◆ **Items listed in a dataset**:
▼▼▼
(** A value with a significand of at most 53 bits and an exponent in range
    is a binary64 value: rounding returns it. *)
Lemma fl_exact m e x :
  0 <= m <= 2 ^ prec -> emin <= e -> (x == inject_Z m * pow2 e)%Q ->
  (fl x == x)%Q.
Proof.
  intros Hm He Hx.
  destruct (Z.eq_dec m 0) as [->|Hm0].
  { rewrite Qmult_0_l in Hx. rewrite (fl_zero x Hx). now symmetry. }
  assert (Hpos : (0 < x)%Q).
  { rewrite Hx. apply Qmult_lt_0_compat; [|apply pow2_pos].
    change 0%Q with (inject_Z 0). rewrite <- Zlt_Qlt. lia. }
  rewrite fl_eq. set (c := cexp x).
  assert (Hint : exists k, (x / pow2 c == inject_Z k)%Q).
  { destruct (Z_le_gt_dec c e) as [Hce|Hce].
    - exists (m * 2 ^ (e - c)).
      rewrite inject_Z_mult, pow2_inject by lia.
      rewrite Hx. replace (e - c) with (e + - c) by lia.
      rewrite pow2_add. unfold pow2 at 4. rewrite Qpower_opp. fold (pow2 c).
      unfold Qdiv. ring.
    - (* the exponent is above [e] only for the significand [2^53] *)
      assert (Hm53 : m = 2 ^ prec).
      { destruct (Z.eq_dec m (2 ^ prec)) as [E|N]; [exact E|exfalso].
        assert (Hlt : (x < pow2 (prec + e))%Q).
        { rewrite Hx, pow2_add. apply Qmult_lt_r; [apply pow2_pos|].
          rewrite <- pow2_inject by (unfold prec; lia).
          rewrite <- Zlt_Qlt. lia. }
        destruct (ilog2_spec x Hpos) as [Hl _].
        assert (Hk : (pow2 (ilog2 x) < pow2 (prec + e))%Q)
          by (eapply Qle_lt_trans; eassumption).
        apply pow2_lt_inv in Hk.
        unfold c in Hce. rewrite cexp_pos in Hce by exact Hpos.
        unfold prec in *. lia. }
      assert (Hc : c = e + 1).
      { assert (Hlt : (x < pow2 (prec + e + 1))%Q).
        { rewrite Hx, Hm53, pow2_inject by (unfold prec; lia).
          rewrite <- pow2_add. 
          apply Qpower_lt_compat_l; [lia|reflexivity]. }
        destruct (ilog2_spec x Hpos) as [Hl _].
        assert (Hk : (pow2 (ilog2 x) < pow2 (prec + e + 1))%Q)
          by (eapply Qle_lt_trans; eassumption).
        apply pow2_lt_inv in Hk.
        unfold c in *. rewrite cexp_pos in * by exact Hpos.
        unfold prec in *. lia. }
      exists (2 ^ (prec - 1)).
      rewrite pow2_inject by (unfold prec; lia).
      rewrite Hx, Hm53, Hc, pow2_inject by (unfold prec; lia).
      replace prec with ((prec - 1) + 1) at 1 by lia.
      rewrite !pow2_add. field.
      split; apply Qnot_eq_sym, Qlt_not_eq, pow2_pos. }
  destruct Hint as [k Hk].
  rewrite (rne_comp _ _ Hk), rne_int, <- Hk. field.
  apply Qnot_eq_sym, Qlt_not_eq, pow2_pos.
Qed.
(** * pykafka BalancedConsumer: partition assignment and rebalancing

    A shallow embedding of [kafka/pykafka/balancedconsumer.py] (Python 2:
    the source uses [xrange], so [/] on ints is floor division).

    - Python ints are [Z]; [len] is [Z.of_nat (length _)].
    - Python [str] is [string], compared bytewise ([String.leb]).
    - [set] is [gset]; the dict [topic.partitions] is a [gmap].
    - Exceptions are the [Raise] case of [result]; a raising call keeps
      the mutations it made before raising, as in Python.
    - ZooKeeper (kazoo) is outside the repository: the methods are
      written over an arbitrary coordination service (the class [World]),
      and a concrete in-memory store is given for running them. *)

From stdpp Require Import gmap strings list sorting pretty.
From Stdlib Require Import ZArith Lia Ascii.

Local Open Scope string_scope.
Local Open Scope list_scope.
Local Open Scope Z_scope.

(** ** Data model *)

(** [kafka.pykafka.partition.Partition], as far as this file reads it:
    [p.topic.name], [p.leader.id] and [p.id]. Two partitions are equal
    iff all three agree. *)
Record Partition := mkPartition {
  partition_topic_name : string;
  partition_leader_id : Z;
  partition_id : Z
}.

Global Instance Partition_eq_dec : EqDecision Partition.
Proof. solve_decision. Defined.

Global Instance Partition_countable : Countable Partition.
Proof.
  refine (inj_countable'
    (fun p => (partition_topic_name p, partition_leader_id p, partition_id p))
    (fun t => mkPartition t.1.1 t.1.2 t.2) _).
  by intros [].
Defined.

(** [kafka.pykafka.topic.Topic]: [name] and the dict [partitions]
    (partition id -> Partition). *)
Record Topic := mkTopic {
  topic_name : string;
  topic_partitions : gmap Z Partition
}.

Global Instance Topic_eq_dec : EqDecision Topic.
Proof. solve_decision. Defined.

(** The cluster handle is only handed on to the inner consumer. *)
Inductive Cluster := ClusterHandle (hosts : string).

Global Instance Cluster_eq_dec : EqDecision Cluster.
Proof. solve_decision. Defined.

(** The arguments [SimpleConsumer(...)] is constructed with. *)
Record SimpleConsumer := mkSimpleConsumer {
  sc_topic : Topic;
  sc_cluster : Cluster;
  sc_consumer_group : string;
  sc_partitions : list Partition;
  sc_auto_commit_enable : bool;
  sc_auto_commit_interval_ms : Z;
  sc_socket_timeout_ms : Z
}.
(** [Command._registered_commands] once the module is loaded: every
    class statement has run [__init_subclass__] with its
    [command_name]. *)
Definition registered_commands : list (string * CommandClass) :=
  foldl (λ registered '(cls, command_name),
           init_subclass registered cls command_name)
        []
        [(InvalidCommand, None);
         (HelpCommand, Some "help"%string);
         (CommitCommand, Some "commit"%string);
         (IncludeCommand, Some "include"%string);
         (ExcludeCommand, Some "exclude"%string);
         (UndoCommand, Some "undo"%string);
         (UndoAllCommand, Some "undo-all"%string);
         (ClearCommand, Some "clear"%string);
         (SearchCommand, Some "search"%string)].

(** A command object: [InvalidCommand(invalid_name)], or [command_cls()]
    for a class of the registry. *)
Inductive Command : Type :=
  | NewInvalidCommand (invalid_name : string)
  | NewCommand (cls : CommandClass).

(** [Command.create_command] *)
Definition create_command (registered : list (string * CommandClass))
    (command_name : string) : Command :=
  match dict_get registered command_name with
  | None => NewInvalidCommand command_name
  | Some command_cls => NewCommand command_cls
  end.

(** [Command.get_command_completions] *)
Definition get_command_completions
    (registered : list (string * CommandClass)) : list string :=
  (λ name, "/" +:+ name) <$> dict_keys registered.

Definition default_message : string := "Automatic commit".

(** [argument_names] of each class *)
Definition argument_names (cls : CommandClass) : result (list string) :=
  match cls with
  | InvalidCommand =>
      Raise (MentatError "Argument names called on invalid command")
  | HelpCommand => Ok []
  | CommitCommand => Ok ["commit_message=" +:+ default_message]
  | IncludeCommand => Ok ["file1"; "file2"; "..."]%string
  | ExcludeCommand => Ok ["file1"; "file2"; "..."]%string
  | UndoCommand => Ok []
  | UndoAllCommand => Ok []
  | ClearCommand => Ok []
  | SearchCommand => Ok ["search_query"%string]
  end.
(** * Real-time collaboration client: store, editor, viewer and socket service

    A shallow embedding of the collaboration code of the web client:

    - [Slice]: the Redux slice [collaborationSlice] (cursors, comments per
      document, document lock, participants);
    - [Editor]: the WebSocket message handler and the lock control of the
      [CollaborativeEditor] component;
    - [Viewer]: the comment handling of the [DocumentViewer] component;
    - [Service]: the socket.io client [CollaborationService];
    - [LockManager], [Session], [CommentThread]: what the client asks the
      server for: the lock, presence and comment resolution.

    The own properties of a JavaScript object used as a dictionary are a
    finite map with string keys, and a read falls back on the members of
    [Object.prototype]; arrays are lists, [T | null] and optional fields
    are [option T].
    Values read from the clock ([Date.now()], [new Date().toISOString()])
    are explicit arguments. *)

From stdpp Require Import base option list strings gmap fin_maps pretty.
From Stdlib Require Import ZArith Lia.

Set Warnings "-register-all".

Local Open Scope string_scope.
Local Open Scope Z_scope.
Local Open Scope list_scope.

(** JavaScript numbers.  The code carries coordinates, pages and ids around
    and compares them; it does no arithmetic on them. *)
Definition number := Z.

(** [interface Position], declared with the same fields by the slice and by
    the editor. *)
Record Position := mkPosition { x : number; y : number; page : number }.

(** [Array.prototype.find] is [List.find]; the element it returns is a draft
    that the reducers then mutate in place.  [mutateFirst p f l] is the list
    after [f] has been applied to the element [find p l] returns. *)
Fixpoint mutateFirst {A : Type} (p : A -> bool) (f : A -> A) (l : list A) : list A :=
  match l with
  | [] => []
  | a :: l' => if p a then f a :: l' else a :: mutateFirst p f l'
  end.

(** Truthiness of a [string | null] value: [null] and the empty string are
    falsy. *)
Definition truthy (s : option string) : bool :=
  match s with
  | None => false
  | Some v => negb (String.eqb v "")
  end.

(** The failures the session design names. *)
Inductive SessionError :=
| DuplicateParticipant
| UnknownParticipant
| LockHeld (holder : string)
| NotLockHolder
| CommentNotFound.


(** ** Plain objects used as dictionaries

    [state.comments], [state.cursors] and [state.documents] are plain
    objects: a read [o[k]] finds the own property [k] and, failing that,
    the member of [Object.prototype] of that name.  The own properties are
    a finite map; the inherited members are the same for every object. *)

(** The names of the members of [Object.prototype]. *)
Definition objectPrototypeNames : list string :=
  [ "constructor"; "__defineGetter__"; "__defineSetter__"; "hasOwnProperty";
    "__lookupGetter__"; "__lookupSetter__"; "isPrototypeOf";
    "propertyIsEnumerable"; "toString"; "valueOf"; "__proto__";
    "toLocaleString" ].

Definition inheritedName (k : string) : bool :=
  bool_decide (k ∈ objectPrototypeNames).

(** What a read [o[k]] yields: the own property, an inherited member (a
    function, or [Object.prototype] itself for ["__proto__"]; truthy, and
    without [push], [find], [filter] or [sharedWith]), or [undefined]. *)
Inductive Member (A : Type) :=
| Own (a : A)
| Inherited
| Missing.
Arguments Own {A} a.
Arguments Inherited {A}.
Arguments Missing {A}.

Definition member {A : Type} (k : string) (o : gmap string A) : Member A :=
  match o !! k with
  | Some a => Own a
  | None => if inheritedName k then Inherited else Missing
  end.

(** What a call can throw: a failure of the session design (no code under
    study throws one), a [TypeError] (calling or reading a member of
    [undefined]), a [SyntaxError] ([JSON.parse] on a text that is not JSON),
    or the error Immer raises when the prototype of a draft is set, which is
    what an assignment to [draft["__proto__"]] does. *)
Inductive Exception :=
| Failure (e : SessionError)
| TypeError
| SyntaxError
| ImmerError.

(** How a call ends: it returns a value or it throws. *)
Inductive Completion (A : Type) :=
| Returns (a : A)
| Throws (e : Exception).
Arguments Returns {A} a.
Arguments Throws {A} e.

(** ** The collaboration slice *)

Module Slice.

Inductive Comment := mkComment {
  id : number;
  userId : string;
  content : string;
  position : Position;
  createdAt : string;
  replies : list Comment
}.

Record Cursor := mkCursor {
  cursorUserId : string;
  cursorPosition : Position;
  lastUpdate : string
}.

Record DocumentLock := mkLock {
  isLocked : bool;
  lockedBy : option string;
  lockedAt : option string
}.

(** [cursors] and [comments] hold the own properties of the two objects. *)
Record CollaborationState := mkState {
  activeDocumentId : option string;
  cursors : gmap string Cursor;
  comments : gmap string (list Comment);
  documentLock : DocumentLock;
  participants : list string;
  isConnected : bool;
  error : option string
}.

Definition unlocked : DocumentLock :=
  {| isLocked := false; lockedBy := None; lockedAt := None |}.

Definition initialState : CollaborationState :=
  {| activeDocumentId := None;
     cursors := ∅;
     comments := ∅;
     documentLock := unlocked;
     participants := [];
     isConnected := false;
     error := None |}.

(** Field assignments on the draft state. *)
Definition set_cursors (v : gmap string Cursor) (s : CollaborationState) :=
  mkState (activeDocumentId s) v (comments s) (documentLock s)
          (participants s) (isConnected s) (error s).
Definition set_comments (v : gmap string (list Comment)) (s : CollaborationState) :=
  mkState (activeDocumentId s) (cursors s) v (documentLock s)
          (participants s) (isConnected s) (error s).
Definition set_documentLock (v : DocumentLock) (s : CollaborationState) :=
  mkState (activeDocumentId s) (cursors s) (comments s) v
          (participants s) (isConnected s) (error s).
Definition set_participants (v : list string) (s : CollaborationState) :=
  mkState (activeDocumentId s) (cursors s) (comments s) (documentLock s)
          v (isConnected s) (error s).
Definition set_isConnected (v : bool) (s : CollaborationState) :=
  mkState (activeDocumentId s) (cursors s) (comments s) (documentLock s)
          (participants s) v (error s).
Definition set_error (v : option string) (s : CollaborationState) :=
  mkState (activeDocumentId s) (cursors s) (comments s) (documentLock s)
          (participants s) (isConnected s) v.

Definition set_content (v : string) (c : Comment) : Comment :=
  mkComment (id c) (userId c) v (position c) (createdAt c) (replies c).

(** [comment.replies.push(reply)] *)
Definition pushReply (reply : Comment) (c : Comment) : Comment :=
  mkComment (id c) (userId c) (content c) (position c) (createdAt c)
            (replies c ++ [reply]).

(** [(c) => c.id === commentId] *)
Definition hasId (commentId : number) (c : Comment) : bool := Z.eqb (id c) commentId.
(** * Start/stop of tagged EC2 Auto Scaling groups: a shallow embedding

    The development follows [src/lambda_function/src/main.py], class
    [CWScheduledEventManageEC2AutoScalingGroupsState].  The three boto3
    clients are the environment of the program: a [Cloud] over an abstract
    [World].  A method of the class is a function from the world it starts in
    to a [Run]: what it returned or raised, the world it left, and the events
    (API requests with their result, log records) it emitted, oldest first.

    Creating a client sends nothing to the cloud and may raise, as it does
    for a region name that is not well formed; every request may raise;
    writing a log record is taken to succeed.  [LambdaFunctionBase] (module
    [base]: the logger, [_build_response_ok], [process_event]) is not among
    the sources: log records are kept as events, the success response is a
    parameter, and [process_event] is modelled from the specification. *)

From Stdlib Require Import List String Ascii Arith Bool Lia.
From Stdlib Require Import DecimalString.
Import ListNotations.
Open Scope string_scope.
Open Scope list_scope.

(** ** Shapes of the boto3 responses read by the code *)

Record Tag := { Key : string; Value : string }.

Record Instance := { InstanceId : string }.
▲▲▲
In the data above, which lines lie between the line with "rewrite <- pow2_inject" and the line with "written over an", inclusive? Print those lines exactly and nothing else.

          rewrite <- pow2_inject by (unfold prec; lia).
          rewrite <- Zlt_Qlt. lia. }
        destruct (ilog2_spec x Hpos) as [Hl _].
        assert (Hk : (pow2 (ilog2 x) < pow2 (prec + e))%Q)
          by (eapply Qle_lt_trans; eassumption).
        apply pow2_lt_inv in Hk.
        unfold c in Hce. rewrite cexp_pos in Hce by exact Hpos.
        unfold prec in *. lia. }
      assert (Hc : c = e + 1).
      { assert (Hlt : (x < pow2 (prec + e + 1))%Q).
        { rewrite Hx, Hm53, pow2_inject by (unfold prec; lia).
          rewrite <- pow2_add. 
          apply Qpower_lt_compat_l; [lia|reflexivity]. }
        destruct (ilog2_spec x Hpos) as [Hl _].
        assert (Hk : (pow2 (ilog2 x) < pow2 (prec + e + 1))%Q)
          by (eapply Qle_lt_trans; eassumption).
        apply pow2_lt_inv in Hk.
        unfold c in *. rewrite cexp_pos in * by exact Hpos.
        unfold prec in *. lia. }
      exists (2 ^ (prec - 1)).
      rewrite pow2_inject by (unfold prec; lia).
      rewrite Hx, Hm53, Hc, pow2_inject by (unfold prec; lia).
      replace prec with ((prec - 1) + 1) at 1 by lia.
      rewrite !pow2_add. field.
      split; apply Qnot_eq_sym, Qlt_not_eq, pow2_pos. }
  destruct Hint as [k Hk].
  rewrite (rne_comp _ _ Hk), rne_int, <- Hk. field.
  apply Qnot_eq_sym, Qlt_not_eq, pow2_pos.
Qed.
(** * pykafka BalancedConsumer: partition assignment and rebalancing

    A shallow embedding of [kafka/pykafka/balancedconsumer.py] (Python 2:
    the source uses [xrange], so [/] on ints is floor division).

    - Python ints are [Z]; [len] is [Z.of_nat (length _)].
    - Python [str] is [string], compared bytewise ([String.leb]).
    - [set] is [gset]; the dict [topic.partitions] is a [gmap].
    - Exceptions are the [Raise] case of [result]; a raising call keeps
      the mutations it made before raising, as in Python.
    - ZooKeeper (kazoo) is outside the repository: the methods are
      written over an arbitrary coordination service (the class [World]),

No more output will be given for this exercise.